[Opening INFORMATION SHOWN section]

(** The positions a list without repetition holds its own values at. *)
Lemma positions_of_distinct (grp new_group : list Z) :
  NoDup grp →
  Forall (λ y, 0 ≤ y < Z.of_nat (length grp)) new_group →
  (λ y, grp !!! Z.to_nat y) <$> new_group = grp →
  new_group = seqZ 0 (Z.of_nat (length grp)).
Proof.
  intros Hnd Hall Hval.
  assert (Hlen : length new_group = length grp).
  { apply (f_equal length) in Hval. by rewrite length_fmap in Hval. }
  apply list_eq. intros i.
  destruct (decide (i < length grp)%nat) as [Hi|Hi].
  - rewrite lookup_seqZ_lt by lia.
    destruct (lookup_lt_is_Some_2 new_group i) as [y Hy]; [lia|].
    rewrite Hy. f_equal.
    pose proof (proj1 (Forall_lookup _ _) Hall i y Hy) as Hy'.
    cbv beta in Hy'.
    assert (H1 : grp !! i = Some (grp !!! Z.to_nat y)).
    { apply (f_equal (λ l, l !! i)) in Hval. cbv beta in Hval.
      by rewrite list_lookup_fmap, Hy in Hval. }
    assert (H2 : grp !! Z.to_nat y = Some (grp !!! Z.to_nat y))
      by (apply list_lookup_lookup_total_lt; lia).
    pose proof (NoDup_lookup _ _ _ _ Hnd H1 H2). lia.
  - rewrite lookup_ge_None_2 by lia.
    symmetry. apply lookup_seqZ_ge. lia.
Qed.

(** Out of a valid container, [get_group] on a group whose members are
    distinct valid indices returns the streamlines of the group in the
    order the group lists them, and the group itself becomes
    [0, 1, .., m-1] in the container returned. *)
Theorem get_group_members (self : TrxFile) (key : string) (grp : list Z) :
  valid self → nb_streamlines self ≤ 2 ^ 32 →
  _zgrp self !! key = Some grp →
  grp ≠ [] → NoDup grp →
  Forall (λ i, 0 ≤ i < nb_streamlines self) grp →
  ∃ new_trx,
    get_group self key = Ok new_trx
    ∧ _zpos new_trx = concat (streamline_points self (_zpos self) <$> grp)
    ∧ nb_streamlines new_trx = Z.of_nat (length grp)
    ∧ _zgrp new_trx !! key = Some (seqZ 0 (Z.of_nat (length grp))).
Proof.
  intros Hvalid Hn Hkey Hne Hnd Hall.
  destruct (select_valid self grp true Hvalid Hn Hne Hall)
    as (r & Hr & Hpos & _ & _ & Hns & _).
  exists r. unfold get_group. rewrite Hkey.
  split; [done|]. split; [done|]. split; [done|].
  pose proof (in_range_uint32 _ _ Hn Hall) as Hidx.
  destruct (intersect_groups_spec grp grp Hne)
    as (new_group & Hint & Hbound & Hval).
  rewrite filter_all in Hval by (by apply Forall_forall).
  pose proof (positions_of_distinct _ _ Hnd Hbound Hval) as ->.
  apply (select_Ok_inv _ _ _ _ _ Hidx Hne) in Hr
    as (sel & pos & dpp & dps & zgrp & _ & _ & _ & _ & _ & Hz & _ & _ & _ & _
        & _ & _ & Hg).
  unfold select_groups in Hz.
  destruct (map_try _ (_zgrp self)) as [new_groups|] eqn:Htry; [|done].
  simpl in Hz. injection Hz as <-.
  rewrite Hg, prune_arrays_lookup_case, lookup_merge. simpl.
  rewrite lookup_fmap, Hkey, (map_try_lookup _ _ _ key Htry), Hkey. simpl.
  rewrite Hint. simpl.
  destruct grp as [|g grp']; [done|].
  rewrite seqZ_cons by (simpl; lia). done.
Qed.

Lemma get_group_members_witness :
  valid Sample.A
  ∧ nb_streamlines Sample.A ≤ 2 ^ 32
  ∧ _zgrp Sample.A !! "g1" = Some [0; 2]
  ∧ ∃ new_trx,
      get_group Sample.A "g1" = Ok new_trx
      ∧ nb_streamlines new_trx = 2
      ∧ _zgrp new_trx !! "g1" = Some [0; 1].
Proof.
  assert (H1 : valid Sample.A) by exact valid_sample.
  assert (H2 : nb_streamlines Sample.A ≤ 2 ^ 32) by (simpl; lia).
  assert (H3 : _zgrp Sample.A !! "g1" = Some [0; 2]) by reflexivity.
  assert (H4 : [0; 2] ≠ ([] : list Z)) by done.
  assert (H5 : NoDup ([0; 2] : list Z)).
  { apply NoDup_cons. split; [|apply NoDup_singleton].
    intros H%list_elem_of_singleton. discriminate H. }
  assert (H6 : Forall (λ i, 0 ≤ i < nb_streamlines Sample.A) [0; 2])
    by (repeat constructor; simpl; lia).
  split; [exact H1|]. split; [exact H2|]. split; [exact H3|].
  destruct (get_group_members Sample.A "g1" [0; 2] H1 H2 H3 H4 H5 H6)
    as (r & Hr & _ & Hn & Hg).
  exists r. split; [exact Hr|]. split; [exact Hn|exact Hg].
Defined.

(** *** The exceptions that can surface *)










(** ** Selecting out of a selection *)

Lemma running_totals_lookup (lens : list Z) : ∀ acc j,
  (j < length lens)%nat →
  running_totals acc lens !! j = Some (acc + foldr Z.add 0 (take j lens)).
Proof.
  induction lens as [|x lens IH]; intros acc j Hj; [simpl in Hj; lia|].
  destruct j as [|j]; simpl.
  - f_equal. lia.
  - rewrite IH by (simpl in Hj; lia). f_equal. lia.
Qed.

Lemma running_totals_end (lens : list Z) acc j :
  (j ≤ length lens)%nat →
  default (acc + foldr Z.add 0 lens) (running_totals acc lens !! j)
  = acc + foldr Z.add 0 (take j lens).
Proof.
  intros Hj. destruct (decide (j < length lens)%nat) as [Hlt|Hge].
  - by rewrite running_totals_lookup.
  - rewrite lookup_ge_None_2 by (rewrite running_totals_length; lia).
    by rewrite take_ge by lia.
Qed.

Lemma block_of_concat {A} (blocks : list (list A)) : ∀ j b,
  blocks !! j = Some b →
  take (length b) (drop (length (concat (take j blocks))) (concat blocks)) = b.
Proof.
  induction blocks as [|x blocks IH]; intros j b Hj; [done|].
  destruct j as [|j]; simpl in *.
  - injection Hj as ->. apply take_app_length.
  - rewrite length_app, drop_app_add. by apply IH.
Qed.

(** In a container whose offsets are the running totals of the lengths
    of some blocks, the streamlines of an array made of blocks of these
    lengths are the blocks. *)
Lemma streamline_points_block c (lens : list Z) (blocks : list (list row)) j b :
  _zoff c = running_totals 0 lens →
  nb_points c = foldr Z.add 0 lens →
  (λ b, Z.of_nat (length b)) <$> blocks = lens →
  blocks !! j = Some b →
  streamline_points c (concat blocks) (Z.of_nat j) = b.
Proof.
  intros Hoff Hn Hlens Hj.
  assert (Hlt : (j < length lens)%nat).
  { rewrite <- Hlens, length_fmap. by eapply lookup_lt_Some. }
  assert (Hsum : ∀ k, foldr Z.add 0 (take k lens)
                      = Z.of_nat (length (concat (take k blocks)))).
  { intros k. by rewrite <- Hlens, <- fmap_take, sum_block_lengths. }
  unfold streamline_points, streamline_end. rewrite Nat2Z.id, Hoff, Hn.
  rewrite (list_lookup_total_correct _ _ _ (running_totals_lookup lens 0 j Hlt)).
  pose proof (running_totals_end lens 0 (S j) ltac:(lia)) as Hend.
  rewrite Z.add_0_l in Hend. rewrite Hend, !Z.add_0_l, !Hsum.
  rewrite (take_S_r _ _ _ Hj), concat_app, length_app. simpl.
  rewrite app_nil_r, !Nat2Z.id.
  replace (length (concat (take j blocks)) + length b
           - length (concat (take j blocks)))%nat with (length b) by lia.
  by apply block_of_concat.
Qed.

Lemma select_clone_data self :
  let c := prune_metadata (init_as self) false in
  _zpos c = [] ∧ _zoff c = [] ∧ nb_points c = 0 ∧ nb_streamlines c = 0
  ∧ _zdpp c = ∅ ∧ _zdps c = ∅.
Proof.
  destruct (pruned_clone_no_metadata self) as (Hp & Hs & _). by repeat split.
Qed.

[Closing INFORMATION SHOWN section]

EXERCISE DESCRIPTION: Where the data above reaches the line holding "beta in Hval.", begin printing, and stop after the line holding "(** Out of a". Each line must be reproduced exactly, with nothing else added.

TASK OUTPUT:
    { apply (f_equal (λ l, l !! i)) in Hval. cbv beta in Hval.
      by rewrite list_lookup_fmap, Hy in Hval. }
    assert (H2 : grp !! Z.to_nat y = Some (grp !!! Z.to_nat y))
      by (apply list_lookup_lookup_total_lt; lia).
    pose proof (NoDup_lookup _ _ _ _ Hnd H1 H2). lia.
  - rewrite lookup_ge_None_2 by lia.
    symmetry. apply lookup_seqZ_ge. lia.
Qed.

(** Out of a valid container, [get_group] on a group whose members are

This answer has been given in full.